### Your goal
Every line below between the one holding "intros files." and the one holding "files ∧ file.(IsDir) = true", inclusive, should be copied exactly, and no other line.

(Dataset entries)
(** X2: every count accessor answers a positive count: the configured one when
    it is positive, and its default otherwise. *)
Theorem metric_counts_positive (mc : MetricConfig) :
  0 < GetMaxSubCategoryCount mc
  ∧ 0 < GetMaxMetricCountPerRegistry mc
  ∧ 0 < GetMaxCompassErrorCodeCount mc
  ∧ 0 < GetMaxCompassAddonCount mc
  ∧ GetMaxSubCategoryCount mc
    = (if decide (0 < mc.(MaxSubCategoryCount)) then mc.(MaxSubCategoryCount)
       else 20)
  ∧ GetMaxMetricCountPerRegistry mc
    = (if decide (0 < mc.(MaxMetricCountPerRegistry))
       then mc.(MaxMetricCountPerRegistry) else 5000)
  ∧ GetMaxCompassErrorCodeCount mc
    = (if decide (0 < mc.(MaxCompassErrorCodeCount))
       then mc.(MaxCompassErrorCodeCount) else 100)
  ∧ GetMaxCompassAddonCount mc
    = (if decide (0 < mc.(MaxCompassAddonCount))
       then mc.(MaxCompassAddonCount) else 20).
Proof.
  unfold GetMaxSubCategoryCount, GetMaxMetricCountPerRegistry,
    GetMaxCompassErrorCodeCount, GetMaxCompassAddonCount,
    defaultMaxSubCategoryCount, defaultMaxMetricCountPerRegistry,
    defaultMaxCompassErrorCodeCount, defaultMaxCompassAddonCount.
  repeat split;
    repeat match goal with
           | |- context [?a <=? ?b] => destruct (Z.leb_spec a b)
           | |- context [decide ?P] => destruct (decide P)
           end; lia.
Qed.

(** ** The client, over any store and any JSON codec *)

Section ClientFacts.
Context `{JSON} {S : Type} `{FileSystemDynamicConfiguration S}.
Implicit Types (fssd : fileSystemServiceDiscovery S) (x : ServiceInstance).

Lemma elems_append {A : Type} (s : slice A) (a : A) :
  elems (append s a) = elems s ++ [a].
Proof. destruct s; reflexivity. Qed.

Lemma is_nil_append {A : Type} (s : slice A) (a : A) :
  is_nil (append s a) = false.
Proof. destruct s; reflexivity. Qed.

Lemma collectInstance_elems serviceName (dc : S) si id :
  elems (collectInstance serviceName dc si id)
  = elems si ++ option_list (validRecord serviceName dc id).
Proof.
  unfold collectInstance, validRecord.
  destruct (GetProperties id serviceName dc) as [p|]; simpl.
  - destruct (json_Unmarshal p); simpl.
    + apply elems_append.
    + by rewrite app_nil_r.
  - by rewrite app_nil_r.
Qed.

Lemma collectInstance_not_nil serviceName (dc : S) si id :
  is_nil si = false → is_nil (collectInstance serviceName dc si id) = false.
Proof.
  intros Hsi. unfold collectInstance.
  destruct (GetProperties id serviceName dc) as [p|]; [|done].
  destruct (json_Unmarshal p); [apply is_nil_append | done].
Qed.

(** The loop of [GetInstances] collects exactly the valid records, in the
    order of the keys. *)
Lemma collect_elems serviceName (dc : S) (keys : list string) si :
  elems (foldl (collectInstance serviceName dc) si keys)
  = elems si ++ omap (validRecord serviceName dc) keys.
Proof.
  revert si. induction keys as [|id keys IH]; intros si; simpl.
  - by rewrite app_nil_r.
  - rewrite IH, collectInstance_elems, <- app_assoc. f_equal.
    by destruct (validRecord serviceName dc id).
Qed.

Lemma collect_not_nil serviceName (dc : S) (keys : list string) si :
  is_nil si = false →
  is_nil (foldl (collectInstance serviceName dc) si keys) = false.
Proof.
  revert si. induction keys as [|id keys IH]; intros si Hsi; simpl; [done|].
  by apply IH, collectInstance_not_nil.
Qed.

Lemma GetInstances_elems serviceName fssd keys :
  GetConfigKeysByGroup serviceName fssd.(dynamicConfiguration) = Ok keys →
  elems (GetInstances serviceName fssd)
  = omap (validRecord serviceName fssd.(dynamicConfiguration)) (elements keys).
Proof. intros Hkeys. unfold GetInstances. rewrite Hkeys. apply collect_elems. Qed.

Lemma GetInstances_elem_of serviceName fssd keys y :
  GetConfigKeysByGroup serviceName fssd.(dynamicConfiguration) = Ok keys →
  y ∈ elems (GetInstances serviceName fssd)
  ↔ ∃ id, id ∈ keys
          ∧ validRecord serviceName fssd.(dynamicConfiguration) id = Some y.
Proof.
  intros Hkeys. rewrite (GetInstances_elems _ _ _ Hkeys), list_elem_of_omap.
  setoid_rewrite elem_of_elements. done.
Qed.

(** C7: [GetInstances] never returns the nil slice; when listing the keys
    of the group fails, or the group has no key (what a store answers for a
    group that does not exist), it returns the empty slice; otherwise it
    returns, in the order of the keys, exactly the records that could be
    read and decoded: a record whose read fails or whose content is not
    valid JSON is skipped, and every other record is returned. *)
Theorem GetInstances_skips_bad_records (serviceName : string) fssd :
  let dc := fssd.(dynamicConfiguration) in
  is_nil (GetInstances serviceName fssd) = false
  ∧ (∀ err, GetConfigKeysByGroup serviceName dc = Err err →
       GetInstances serviceName fssd = make_slice)
  ∧ (GetConfigKeysByGroup serviceName dc = Ok ∅ →
       GetInstances serviceName fssd = make_slice)
  ∧ (∀ keys, GetConfigKeysByGroup serviceName dc = Ok keys →
       elems (GetInstances serviceName fssd)
       = omap (validRecord serviceName dc) (elements keys))
  ∧ (∀ keys id p y, GetConfigKeysByGroup serviceName dc = Ok keys →
       id ∈ keys → GetProperties id serviceName dc = Ok p →
       json_Unmarshal p = Ok y →
       y ∈ elems (GetInstances serviceName fssd))
  ∧ (∀ keys y, GetConfigKeysByGroup serviceName dc = Ok keys →
       y ∈ elems (GetInstances serviceName fssd) →
       ∃ id p, id ∈ keys ∧ GetProperties id serviceName dc = Ok p
               ∧ json_Unmarshal p = Ok y)
  ∧ (∀ keys, GetConfigKeysByGroup serviceName dc = Ok keys →
       length (elems (GetInstances serviceName fssd))
       = length (filter (λ id, is_Some (validRecord serviceName dc id))
                        (elements keys))).
Proof.
  intros dc. subst dc. repeat split.
  - unfold GetInstances.
    destruct (GetConfigKeysByGroup serviceName _); [|done].
    by apply collect_not_nil.
  - intros err Herr. unfold GetInstances. by rewrite Herr.
  - intros Hempty. unfold GetInstances. rewrite Hempty.
    by rewrite elements_empty.
  - intros keys. apply GetInstances_elems.
  - intros keys id p y Hkeys Hid Hp Hy.
    apply (GetInstances_elem_of _ _ _ _ Hkeys). exists id. split; [done|].
    unfold validRecord. by rewrite Hp, Hy.
  - intros keys y Hkeys Hin.
    apply (GetInstances_elem_of _ _ _ _ Hkeys) in Hin as (id & Hid & Hvalid).
    unfold validRecord in Hvalid.
    destruct (GetProperties id serviceName _) as [p|] eqn:Hp; [|done].
    destruct (json_Unmarshal p) as [dsi|] eqn:Hdsi; [|done].
    exists id, p. by simplify_eq.
  - intros keys Hkeys. rewrite (GetInstances_elems _ _ _ Hkeys).
    induction (elements keys) as [|id l IH]; [done|]. simpl.
    rewrite filter_cons.
    destruct (validRecord serviceName _ id) eqn:Hv; simpl.
    + by f_equal.
    + done.
Qed.

Lemma Register_success x fssd fssd' :
  Register x fssd = (None, fssd') →
  ∃ c, getContent x = Ok c
       ∧ PublishConfig (getServiceInstanceId x) (getServiceName x) c
                       fssd.(dynamicConfiguration)
         = (None, fssd'.(dynamicConfiguration))
       ∧ fssd'.(rootPath) = fssd.(rootPath)
       ∧ fssd'.(fileMap)
         = <[getServiceInstanceId x :=
               GetPath (getServiceInstanceId x) (getServiceName x)
                       fssd'.(dynamicConfiguration)]> fssd.(fileMap).
Proof.
  unfold Register. intros Hreg.
  destruct (getContent x) as [c|]; [|done]. exists c.
  destruct (PublishConfig _ _ c _) as [[err|] dc]; simplify_eq; done.
Qed.

Lemma Unregister_success x fssd fssd' :
  Unregister x fssd = (None, fssd') →
  RemoveConfig (getServiceInstanceId x) (getServiceName x)
               fssd.(dynamicConfiguration)
  = (None, fssd'.(dynamicConfiguration))
  ∧ fssd'.(rootPath) = fssd.(rootPath)
  ∧ fssd'.(fileMap) = delete x.(Id) fssd.(fileMap).
Proof.
  unfold Unregister. intros Hun.
  destruct (RemoveConfig _ _ _) as [[err|] dc]; simplify_eq; done.
Qed.

Lemma getContent_Marshal x c : getContent x = Ok c ↔ json_Marshal x = Ok c.
Proof. unfold getContent. destruct (json_Marshal x); naive_solver. Qed.

(** C9: [Update] is [Register]: on every client and every instance the two
    return the same error and leave the same client behind.  In particular
    a successful [Update] publishes, under the instance's key and service
    name, the complete JSON text of the instance it was given (nothing of
    the earlier record is read or merged), and tracks the file like
    [Register]; a failed one fails with the error of [Register]. *)
Theorem Update_is_Register x fssd :
  Update x fssd = Register x fssd
  ∧ (∀ fssd', Update x fssd = (None, fssd') →
       ∃ c, json_Marshal x = Ok c
            ∧ PublishConfig (getServiceInstanceId x) x.(ServiceName) c
                            fssd.(dynamicConfiguration)
              = (None, fssd'.(dynamicConfiguration))
            ∧ fssd'.(fileMap) !! getServiceInstanceId x
              = Some (GetPath (getServiceInstanceId x) x.(ServiceName)
                              fssd'.(dynamicConfiguration)))
  ∧ (∀ err, (Update x fssd).1 = Some err → (Register x fssd).1 = Some err).
Proof.
  split; [reflexivity|]. split; [|done].
  intros fssd' Hup. unfold Update in Hup.
  apply Register_success in Hup as (c & Hc & Hpub & _ & Hmap).
  exists c. split; [by apply getContent_Marshal|]. split; [done|].
  rewrite Hmap. apply lookup_insert_eq.
Qed.

(** C8: an instance with an empty id is keyed by its host, a dot and the
    decimal rendering of its port, an instance with an id by that id; with
    empty id, host 10.0.0.1 and port 8080 the key is 10.0.0.1.8080; and this
    key (with the service name as group) is the one a successful [Register]
    publishes the record under and a successful [Unregister] removes. *)
Theorem getServiceInstanceId_key x fssd :
  (x.(Id) = "" →
   getServiceInstanceId x = x.(Host) +:+ "." +:+ strconv_Itoa x.(Port))
  ∧ (x.(Id) ≠ "" → getServiceInstanceId x = x.(Id))
  ∧ (x.(Id) = "" → x.(Host) = "10.0.0.1" → x.(Port) = 8080 →
     getServiceInstanceId x = "10.0.0.1.8080")
  ∧ (∀ fssd', Register x fssd = (None, fssd') →
       ∃ c, json_Marshal x = Ok c
            ∧ PublishConfig (getServiceInstanceId x) x.(ServiceName) c
                            fssd.(dynamicConfiguration)
              = (None, fssd'.(dynamicConfiguration)))
  ∧ (∀ fssd', Unregister x fssd = (None, fssd') →
       RemoveConfig (getServiceInstanceId x) x.(ServiceName)
                    fssd.(dynamicConfiguration)
       = (None, fssd'.(dynamicConfiguration))).
Proof.
  repeat split.
  - intros Hid. unfold getServiceInstanceId. by rewrite decide_True.
  - intros Hid. unfold getServiceInstanceId. by rewrite decide_False.
  - intros Hid Hhost Hport. unfold getServiceInstanceId.
    rewrite decide_True by done. rewrite Hhost, Hport. reflexivity.
  - intros fssd' Hreg. apply Register_success in Hreg as (c & Hc & Hpub & _).
    exists c. split; [by apply getContent_Marshal | done].
  - intros fssd' Hun. by apply Unregister_success in Hun as (Hrm & _).
Qed.

(** The entry [Unregister] deletes is the one under the id field: for an
    instance without an id, whose file is tracked under the derived id, the
    tracking map stays as it is. *)
Lemma Unregister_without_id_keeps_fileMap x fssd :
  x.(Id) = "" → fssd.(fileMap) !! "" = None →
  (Unregister x fssd).2.(fileMap) = fssd.(fileMap).
Proof.
  intros Hid Hnone. unfold Unregister.
  destruct (RemoveConfig _ _ _) as [[err|] dc]; simpl; [done|].
  rewrite Hid. by apply delete_id.
Qed.

(** X3: a [Register] that fails tracks no file: the tracking map is as before,
    and the error is the codec's own or the store's under [WithStack]. *)
Theorem Register_failure_keeps_fileMap x fssd err :
  (Register x fssd).1 = Some err →
  (Register x fssd).2.(fileMap) = fssd.(fileMap)
  ∧ (json_Marshal x = Err err
     ∨ ∃ c cause, json_Marshal x = Ok c
         ∧ (PublishConfig (getServiceInstanceId x) (getServiceName x) c
                          fssd.(dynamicConfiguration)).1 = Some cause
         ∧ err = withStack cause).
Proof.
  unfold Register, getContent. cbv zeta.
  destruct (json_Marshal x) as [c|e].
  - destruct (PublishConfig _ _ c _) as [[cause|] dc] eqn:Hpub; simpl; [|done].
    intros [= <-]. split; [done|]. right. exists c, cause. by rewrite Hpub.
  - simpl. intros [= <-]. split; [done|]. by left.
Qed.

(** X4: [GetServices] answers exactly the names of the directories that
    [ioutil.ReadDir] lists under the store's root. *)
Theorem GetServices_directories fssd (name : string) :
  name ∈ GetServices fssd
  ↔ ∃ file,
      file ∈ ioutil_ReadDir (RootPath fssd.(dynamicConfiguration))
                            fssd.(dynamicConfiguration)
      ∧ file.(IsDir) = true ∧ file.(Name) = name.
Proof.
  unfold GetServices.
  generalize (ioutil_ReadDir (RootPath fssd.(dynamicConfiguration))
                             fssd.(dynamicConfiguration)).
  intros files.
  enough (∀ r : gset string,
            name ∈ foldl (λ (r : gset string) file,
                            if file.(IsDir) then r ∪ {[ file.(Name) ]} else r)
                         r files
            ↔ name ∈ r ∨ ∃ file, file ∈ files ∧ file.(IsDir) = true
                                  ∧ file.(Name) = name) as Hgen.
  { rewrite Hgen. split; [|by right].
    intros [Hr|Hfile]; [|done]. by apply not_elem_of_empty in Hr. }
  induction files as [|file files IH]; intros r; simpl.
  - split; [by left|]. intros [?|(file & Hin & _)]; [done|].
    by apply elem_of_nil in Hin.
  - rewrite IH. split.
    + intros [Hr|(f & Hin & Hdir & Hname)].
      * destruct (IsDir file) eqn:Hdir; [|by left].
        apply elem_of_union in Hr as [Hr|Hr]; [by left|].
        apply elem_of_singleton in Hr. right. exists file.
        split; [apply list_elem_of_here|done].
      * right. exists f. split; [by apply list_elem_of_further|done].
    + intros [Hr|(f & Hin & Hdir & Hname)].
      * left. destruct (IsDir file); [|done]. apply elem_of_union. by left.
      * apply elem_of_cons in Hin as [->|Hin].
        -- left. rewrite Hdir. apply elem_of_union. right.
           by apply elem_of_singleton.
        -- right. by exists f.
Qed.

### Answer for the task
  intros files.
  enough (∀ r : gset string,
            name ∈ foldl (λ (r : gset string) file,
                            if file.(IsDir) then r ∪ {[ file.(Name) ]} else r)
                         r files
            ↔ name ∈ r ∨ ∃ file, file ∈ files ∧ file.(IsDir) = true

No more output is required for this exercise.